WHAT NEEDS TO BE DONE:
From the records below, copy out exactly the lines from the one containing "(** A [handleDelete]" to the one containing "[listings] are those", both included. Add nothing else.

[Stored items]
(* ===== verification/RegressionTests.v ===== *)
(** * The repository's regression tests on the model

    The inputs of the unit tests of [src/tests/] and their assertions, evaluated with the definitions
    of the components they exercise.  Every assertion about a value the model has is here; what the
    tests say about the exit status of a process or the parsed YAML text is not. *)

From S2P Require Import Prelude PyValue Intervals TimingMetrics Csv Worker Proxy Json Collected Feedback Host Topology Placement Routing DistributedYaml Patches Matrices NativeFiles.

Definition csv_lines (rows : list string) : string := join "" ((λ row, row +:+ nl) <$> rows).

(** [self.assertEqual(values[key], value)] for each expected entry. *)
Definition holds (values : list (string * Z)) (expected : list (string * Z)) : bool :=
  forallb (λ kv : string * Z, bool_decide (dict_get kv.1 values = Some kv.2)) expected.

(** ** [test_collect_timing_metrics.py] *)
Module CollectNs3MetricsTest.

Definition header : string :=
  "trace_id,src_node,dst_node,model_dst_node,descriptor,special,flits," +:+
  "payload_bytes,src_cycle,dst_cycle,forward_tx_finish_cycle," +:+
  "forward_arrival_cycle,source_sync_advance_cycles," +:+
  "destination_network_delay_cycles,destination_sync_block_cycles," +:+
  "ack_tx_finish_cycle,ack_arrival_cycle".
Definition normal : string := "0,0,1,1,0,0,2,64,0,0,1,2,1,2,2,,".
Definition special : string := "1,1,0,0,131072,1,1,32,0,0,1,2,1,2,2,3,4".

Example counts_total_and_normal_payloads_separately :
  ns3_values <$> collect_ns3_metrics (Some (dict_rows (csv_lines [header; normal; special]))) =
  Ok [("ns3_records", 2); ("ns3_normal_records", 1); ("ns3_special_records", 1);
      ("ns3_payload_bytes", 96); ("ns3_normal_payload_bytes", 64);
      ("ns3_normal_source_sync_advance_cycles", 1); ("ns3_normal_destination_network_delay_cycles", 2);
      ("ns3_normal_destination_sync_block_cycles", 2)].
Proof. vm_compute. reflexivity. Qed.

End CollectNs3MetricsTest.

(** ** [test_timing_feedback_and_transport_scopes.py] *)
Module TransportScopeMetricsTest.

(** The log: [json.dumps] with its default separators behind the marker. *)
Definition transport_log (records : list pydict) : string :=
  csv_lines ((λ record, "pipe-metric: " +:+ render spaced 0 (PDict record)) <$> records).

Definition collected (records : list pydict) : result (list (string * Z)) :=
  collect_pipe_metrics (loads no_float) (Some (transport_log records)).

Definition read_record (bytes source peer : Z) (scope : string) (started finished : Z) : pydict :=
  [("operation", PStr "R"); ("bytes", PInt bytes); ("source_slot", PInt source); ("peer_slot", PInt peer);
   ("transport_scope", PStr scope); ("started_unix_ns", PInt started); ("finished_unix_ns", PInt finished);
   ("elapsed_ns", PInt (finished - started)); ("synchronization_wait_ns", PInt (finished - started))].

Definition scope_records : list pydict :=
  [read_record 8 0 0 "same_logical_worker" 0 10;
   read_record 16 0 1 "cross_legosim_same_physical_host" 5 20;
   read_record 32 1 2 "cross_physical_host" 30 40].

Example records_are_counted_in_the_correct_scope :
  (λ values, holds values
    [("same_logical_worker_records", 1); ("cross_legosim_records", 2); ("cross_physical_host_records", 1);
     ("cross_legosim_bytes", 48); ("cross_physical_host_bytes", 32); ("all_sync_wall_union_ns", 30);
     ("cross_legosim_sync_wall_union_ns", 25); ("cross_physical_host_sync_wall_union_ns", 10)])
  <$> collected scope_records = Ok true.
Proof. vm_compute. reflexivity. Qed.

Definition transfer_record (operation : string) (source peer started finished : Z) : pydict :=
  [("operation", PStr operation); ("pipe_name", PStr "buffer0_0_1_0"); ("bytes", PInt 64);
   ("source_slot", PInt source); ("peer_slot", PInt peer); ("transport_scope", PStr "cross_physical_host");
   ("started_unix_ns", PInt started); ("finished_unix_ns", PInt finished)].

Example transfer_pairing_excludes_producer_compute_before_write :
  (λ values, holds values
    [("cross_physical_host_transport_pairs", 1);
     ("cross_physical_host_transport_exposed_sync_wall_sum_ns", 10);
     ("cross_physical_host_transport_exposed_sync_wall_union_ns", 10);
     ("cross_physical_host_transport_unmatched_writes", 0);
     ("cross_physical_host_transport_unmatched_reads", 0)])
  <$> collected [transfer_record "W" 0 1 90 95; transfer_record "R" 1 0 10 100] = Ok true.
Proof. vm_compute. reflexivity. Qed.

End TransportScopeMetricsTest.

Module TimingFeedbackValidationTest.
Import Timing.

Definition phase_two : directory := Directory "proc_r1_p2_t0"
  {["phase2_input_bench.txt" := csv_lines ["0 0 0 1 1 0"; "2 0 1 2 1 0"];
    "phase2_delayInfo.txt" := csv_lines ["0 0 1 0 2 1 2"; "2 1 2 0 2 1 2"];
    "phase2_metrics.csv" := csv_lines
      [CollectNs3MetricsTest.header; "0,0,1,1,0,0,1,32,0,0,1,2,1,2,2,,"; "1,1,2,2,0,0,1,32,2,0,3,4,1,2,4,,"];
    "phase2_summary.json" := render spaced 0 (PDict [("phase2_backend", PStr "ns-3")])]}.

Definition coordinator_log : string :=
  csv_lines ["**** Round 1 Phase 1 ****"; "Load 0 delay records."; "**** Round 2 Phase 1 ****"; "Load 2 delay records."].

Example phase_two_records_match_and_next_round_loads_delay_info :
  (λ a : artifact, (a.1.1, a.1.2)) <$> phase_two_directories [phase_two] = [(1, 0)] ∧
  validate_round (loads no_float) d_name 1 phase_two = Ok 2 ∧
  load_counts_by_round coordinator_log = {[1 := 0; 2 := 2]}.
Proof. split_and!; vm_compute; reflexivity. Qed.

End TimingFeedbackValidationTest.

(** ** [test_patch_mlp_mnsim_runtime.py] *)
Module MnsimRuntimePatchTest.

Definition source_text : string :=
  csv_lines ["// Compatibility MNSIM task"; code "system(`python3 /opt/chipsystemsim-distributed/mnsim_compat.py`);"].
Definition image : filesystem := Filesystem ∅ {[MnsimRuntime.SOURCE := source_text]}.

Example prepatched_compatibility_source_is_accepted_unchanged : MnsimRuntime.main image = (image, Ok tt).
Proof. vm_compute. reflexivity. Qed.

End MnsimRuntimePatchTest.

(** ** [test_matmul_dp_generation.py] *)
Module MatmulDpGenerationTest.
Import Matmul.

(** The options of [generate_distributed_yaml.py] in [commands], with the defaults of the generator. *)
Definition yaml_options (localize : bool) : options :=
  Options false (Some "/opt/legosim/artifact/matmul") [] false true 1 "128Gbps" 1 100000 localize
    None (Some 1) false (Some 1) None None.

(** The three documents the test reads for a node and a rank count: the placement and the routing
    as texts read back with [json.loads], and the phases of the workload. *)
Record generated := Generated { gn_placement : pydict; gn_routing : pydict; gn_workload : source_config }.

Definition reread (document : pydict) : result pydict :=
  v ← loads no_float (json_indent 0 (PDict document) +:+ nl); is_dict v ?! TypeError.

Definition generate_point (node_count rank_count : Z) (localize : bool) : result generated :=
  _ ← raise_if (unsupported rank_count node_count) (ValueError "node count produces an unsupported block partition");
  placement_ ← reread (placement node_count rank_count);
  t ← Topology.main (default_arguments node_count);
  topology ← reread (topology_json t);
  tb ← routing_tables (PDict placement_) (PDict topology) None;
  routing_ ← routing_document (PDict placement_) (PDict topology) tb;
  routing_ ← reread routing_;
  placed_ ← mapM placed_of (placement_items node_count rank_count);
  workload ← DistributedYaml.main (yaml_options localize)
               (SourceConfig (phase1_processes rank_count) [popnet_process]) placed_;
  Ok (Generated placement_ routing_ workload).

Definition entries (role : string) (placement_ : pydict) : list pydict :=
  match dict_get_default "processes" PNone placement_ with
  | PList items =>
      omap (λ v, item ← is_dict v; if eq_str (dict_get_default "role" PNone item) role then Some item else None) items
  | _ => []
  end.

Definition field (key : string) (d : pydict) : pyval := dict_get_default key PNone d.

Definition phase2_args (c : source_config) : list pyval :=
  match phase2 c with p :: _ => match field "args" p with PList args => args | _ => [] end | [] => [] end.

Definition processes_of (placement_ : pydict) : list pyval :=
  match field "processes" placement_ with PList items => items | _ => [] end.

(** What the test checks about one point. *)
Definition summary (g : generated) : pyval * pyval * Z * list pyval * list pyval * bool :=
  (field "global_matrix" (gn_placement g), field "gpu_ranks" (gn_placement g), zlen (phase1 (gn_workload g)),
   field "node_slot" <$> entries "gpgpu-block-rank" (gn_placement g),
   match field "worker_physical_slots" (gn_routing g) with PDict d => d.*2 | _ => [] end,
   existsb (λ v, match v with PStr s => contains "ns3_phase2_runner.py" s | _ => false end) (phase2_args (gn_workload g))).

Definition expected (node_count rank_count : Z) : pyval * pyval * Z * list pyval * list pyval * bool :=
  (PDict [("rows", PInt 480); ("inner", PInt 64); ("columns", PInt 64)], PInt rank_count, rank_count + 1,
   (λ rank, PInt (rank / (rank_count / node_count))) <$> seqZ 0 rank_count,
   replicate (Z.to_nat node_count) (PInt 0), true).

Definition NODES : list Z := [1; 2; 4; 8].

Example all_scale_points_keep_global_work_and_two_ranks_per_worker :
  mapM (λ n, summary <$> generate_point n (n * 2) false) NODES = Ok ((λ n, expected n (n * 2)) <$> NODES).
Proof. vm_compute. reflexivity. Qed.

Example fixed_simlet_count_changes_only_placement :
  mapM (λ n, summary <$> generate_point n 16 false) NODES = Ok ((λ n, expected n 16) <$> NODES).
Proof. vm_compute. reflexivity. Qed.

Example paper_scale_32_simlet_matrix_keeps_15_rows_per_rank :
  mapM (λ n, g ← generate_point n 32 false;
    Ok (zlen (entries "gpgpu-block-rank" (gn_placement g)),
        existsb (λ item, match field "coordinates" item with PList [PInt 5; PInt 5] => true | _ => false end)
          (entries "gpgpu-block-rank" (gn_placement g)))) NODES
  = Ok [(32, false); (32, false); (32, false); (32, false)] ∧ GLOBAL_ROWS / 32 = 15.
Proof. split; vm_compute; reflexivity. Qed.

Example local_counterfactual_changes_only_ns3_timing_arguments :
  (λ g, (field "gpu_ranks" (gn_placement g), zlen (processes_of (gn_placement g)),
         forallb (λ text, existsb (λ v, eq_str v text) (phase2_args (gn_workload g)))
           ["--worker-routing"; "/run/config/routing.json"; "--localize-cross-worker-network"]))
  <$> generate_point 4 32 true = Ok (PInt 32, 34, true).
Proof. vm_compute. reflexivity. Qed.

End MatmulDpGenerationTest.
Global Instance Verb_eq_dec : EqDecision Verb.
Proof. solve_decision. Defined.
Global Instance Filter_eq_dec : EqDecision Filter.
Proof. solve_decision. Defined.
Global Instance Query_eq_dec : EqDecision Query.t.
Proof. solve_decision. Defined.
Global Instance Effect_eq_dec : EqDecision Effect.
Proof. solve_decision. Defined.

(** The value of [{ data, error }] an awaited query resolves to. *)
Module Response.
Record t := mk {
  data : option (list Listing.t);
  error : option string
}.
End Response.

(** How an [await] ends. *)
Inductive Settled :=
  | Resolved (response : Response.t)
  | Rejected.

(** [data || []] *)
Definition or_empty {A} (data : option (list A)) : list A :=
  match data with
  | Some rows => rows
  | None => []
  end.

(** ** fetchMyListings, up to its [await] (lines 36-60) *)
Definition fetchMyListings_start (d : Deps.t) (p : Panel.t)
  : Panel.t * list Effect * option Query.t :=
  match Deps.user d, Deps.session d with
  | Some user, Some _ =>
      let p := setIsLoading true p in
      let p := setError None p in
      let q := listings_query user (Deps.status d) in
      (p, [Request q], Some q)
  | _, _ => (setIsLoading false p, [], None)
  end.

(** ** fetchMyListings, from its [await] on (lines 62-74); the [finally]
    block runs on every path. *)
Definition fetchMyListings_resume (r : Settled) (p : Panel.t)
  : Panel.t * list Effect :=
  match r with
  | Resolved response =>
      match Response.error response with
      | Some fetchError =>
          let p := setError (Some "Failed to load listings") p in
          (setIsLoading false p, [ConsoleError "Error fetching listings:"])
      | None =>
          let p := setListings (or_empty (Response.data response)) p in
          (setIsLoading false p, [])
      end
  | Rejected =>
      let p := setError (Some "Failed to load listings") p in
      (setIsLoading false p, [ConsoleError "Error:"])
  end.

(** ** handleDelete *)

(** A [handleDelete] call suspended at its [await]: the argument and the
    [listings] of the render whose closure is running. *)
Module Suspended.
Record t := mk {
  listingId : string;
  listings : list Listing.t;
  query : Query.t
}.
End Suspended.

Definition confirm_message : string :=
  "Are you sure you want to delete this listing?".

(** Lines 80-88. [confirmed] is the answer of [window.confirm]; [user] and
    [listings] are those of the render the handler belongs to. *)
Definition handleDelete_start (confirmed : bool) (user : option User.t)
    (listings : list Listing.t) (listingId : string)
  : list Effect * option Suspended.t :=
  if negb confirmed then ([Confirm confirm_message], None)
  else
    let q := delete_query listingId user in
    ([Confirm confirm_message; Request q],
     Some (Suspended.mk listingId listings q)).

(** Lines 90-100. *)
Definition handleDelete_resume (r : Settled) (k : Suspended.t) (p : Panel.t)
  : Panel.t * list Effect :=
  match r with
  | Resolved response =>
      match Response.error response with
      | Some deleteError =>
          (p, [ConsoleError "Error deleting listing:";
               Alert "Failed to delete listing"])
      | None =>
          (setListings
             (filter (λ l, Listing.id l ≠ Suspended.listingId k)
                     (Suspended.listings k)) p,
           [])
      end
  | Rejected => (p, [ConsoleError "Error:"; Alert "Failed to delete listing"])
  end.

(** ** Rendering (lines 112-232) *)

Inductive Action :=
  | WindowLocationReload                (* window.location.reload() *)
  | HandleDelete (listingId : string)   (* handleDelete(listing.id) *)
  | NoHandler.                          (* the edit button *)

Global Instance Action_eq_dec : EqDecision Action.
Proof. solve_decision. Defined.

(** One card of the list, with the values interpolated into the markup. *)
Module Card.
Record t := mk {
  key : string;
  img_src : string;
  img_alt : string;
  heading : string;
  badge : string;
  category_line : string;
  location_line : string;
  date_of : string;       (* shown through Date.toLocaleDateString *)
  views : Z;
  view_href : string;
  onEdit : Action;
  onDelete : Action
}.
End Card.

Definition card (listing : Listing.t) : Card.t :=
  Card.mk
    (Listing.id listing)
    (or_else (Media.url <$> head (Listing.media listing)) "/placeholder.svg")
    (Listing.title listing)
    (Listing.title listing)
    (match Listing.type listing with lost => "Lost" | found => "Found" end)
    (or_else (Category.name <$> Listing.category listing) "Uncategorized")
    (getLocationString (Listing.location listing))
    (Listing.created_at listing)
    (if decide (Listing.view_count listing = 0%Z) then 0%Z
     else Listing.view_count listing)
    ("/listing/" +:+ Listing.id listing)
    NoHandler
    (HandleDelete (Listing.id listing)).

Inductive View :=
  | Spinner
  | ErrorView (message : string) (onClick : Action)
  | EmptyView (status : Status) (href : string)
  | Cards (cards : list Card.t).

Definition render (status : Status) (p : Panel.t) : View :=
  if Panel.isLoading p then Spinner
  else if truthy (Panel.error p) then
    ErrorView (default "" (Panel.error p)) WindowLocationReload
  else if decide (length (Panel.listings p) = 0) then
    EmptyView status "/listing/create"
  else Cards (card <$> Panel.listings p).

(** The cards on screen. *)
Definition cards_of (v : View) : list Card.t :=
  match v with
  | Cards cards => cards
  | _ => []
  end.

(** The rows on screen. *)
Definition displayed (p : Panel.t) : list Listing.t :=
  if Panel.isLoading p then []
  else if truthy (Panel.error p) then []
  else Panel.listings p.

(** ** The component in its environment

    The browser runs one handler at a time, each up to its next [await];
    requests that are in flight settle in any order, and nothing cancels
    them. *)

Module World.
Record t := mk {
  deps : Deps.t;                    (* auth context and props, as rendered *)
  panel : Panel.t;
  fetches : list Query.t;           (* fetchMyListings calls in flight *)
  deletes : list Suspended.t;       (* handleDelete calls in flight *)
  items : Table;                    (* the backend's table *)
  log : list Effect                 (* effects so far, oldest first *)
}.
End World.

(** What the backend does with a request. *)
Inductive Reply :=
  | Served                      (* executed; [error] is null *)
  | Refused (error : string)    (* not executed; [error] is set *)
  | Threw.                      (* the awaited promise rejects *)

Inductive Event :=
  | Rerender (d : Deps.t)       (* user, session or status changed *)
  | FetchSettles (i : nat) (reply : Reply)
  | ClickDelete (listingId : string) (confirmed : bool)
  | DeleteSettles (i : nat) (reply : Reply)
  | ClickRetry
  | OtherWrite (rows : Table).  (* another client changes the table *)

Section Machine.

Variable instant : string → Z.

(** The body of [useEffect]: one call of [fetchMyListings]. *)
Definition run_effect (w : World.t) : World.t :=
  let '(p, effects, q) :=
    fetchMyListings_start (World.deps w) (World.panel w) in
  World.mk (World.deps w) p
           (World.fetches w ++ option_list q)
           (World.deletes w) (World.items w)
           (World.log w ++ effects).

(** First render and first run of the effect. *)
Definition mount (d : Deps.t) (rows : Table) : World.t :=
  run_effect (World.mk d initial_panel [] [] rows []).

(** [window.location.reload()]: the page is loaded again, which drops what
    was in flight and mounts the component afresh. *)
Definition reload (w : World.t) : World.t :=
  run_effect
    (World.mk (World.deps w) initial_panel [] [] (World.items w)
              (World.log w)).

Definition select_settled (rows : Table) (q : Query.t) (reply : Reply)
  : Settled :=
  match reply with
  | Served => Resolved (Response.mk (Some (run_select instant rows q)) None)
  | Refused e => Resolved (Response.mk None (Some e))
  | Threw => Rejected
  end.

Definition delete_settled (rows : Table) (q : Query.t) (reply : Reply)
  : Table * Settled :=
  match reply with
  | Served => (run_delete rows q, Resolved (Response.mk None None))
  | Refused e => (rows, Resolved (Response.mk None (Some e)))
  | Threw => (rows, Rejected)
  end.

Definition step (w : World.t) (e : Event) : option World.t :=
  match e with
  | Rerender d =>
      Some (run_effect
              (World.mk d (World.panel w) (World.fetches w) (World.deletes w)
                        (World.items w) (World.log w)))
  | FetchSettles i reply =>
      q ← World.fetches w !! i;
      let '(p, effects) :=
        fetchMyListings_resume (select_settled (World.items w) q reply)
                               (World.panel w) in
      Some (World.mk (World.deps w) p (delete i (World.fetches w))
                     (World.deletes w) (World.items w)
                     (World.log w ++ effects))
  | ClickDelete listingId confirmed =>
      let view := render (Deps.status (World.deps w)) (World.panel w) in
      if decide (HandleDelete listingId ∈ Card.onDelete <$> cards_of view)
      then
        let '(effects, k) :=
          handleDelete_start confirmed (Deps.user (World.deps w))
                             (Panel.listings (World.panel w)) listingId in
        Some (World.mk (World.deps w) (World.panel w) (World.fetches w)
                       (World.deletes w ++ option_list k) (World.items w)
                       (World.log w ++ effects))
      else None
  | DeleteSettles i reply =>
      k ← World.deletes w !! i;
      let '(rows, r) :=
        delete_settled (World.items w) (Suspended.query k) reply in
      let '(p, effects) := handleDelete_resume r k (World.panel w) in
      Some (World.mk (World.deps w) p (World.fetches w)
                     (delete i (World.deletes w)) rows
                     (World.log w ++ effects))
  | ClickRetry =>
      match render (Deps.status (World.deps w)) (World.panel w) with
      | ErrorView _ WindowLocationReload => Some (reload w)
      | _ => None
      end
  | OtherWrite rows =>
      if decide (table_wf rows)
      then Some (World.mk (World.deps w) (World.panel w) (World.fetches w)
                          (World.deletes w) rows (World.log w))
      else None
  end.

(** [reachable past w]: the component can be in world [w], the backend's
    table having gone through the states [past], latest first. *)
Inductive reachable : list Table → World.t → Prop :=
  | reachable_mount d rows :
      table_wf rows → reachable [rows] (mount d rows)
  | reachable_step past w e w' :
      reachable past w → step w e = Some w' →
      reachable (World.items w' :: past) w'.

SOLUTION TO THIS TASK:
(** A [handleDelete] call suspended at its [await]: the argument and the
    [listings] of the render whose closure is running. *)
Module Suspended.
Record t := mk {
  listingId : string;
  listings : list Listing.t;
  query : Query.t
}.
End Suspended.

Definition confirm_message : string :=
  "Are you sure you want to delete this listing?".

(** Lines 80-88. [confirmed] is the answer of [window.confirm]; [user] and
    [listings] are those of the render the handler belongs to. *)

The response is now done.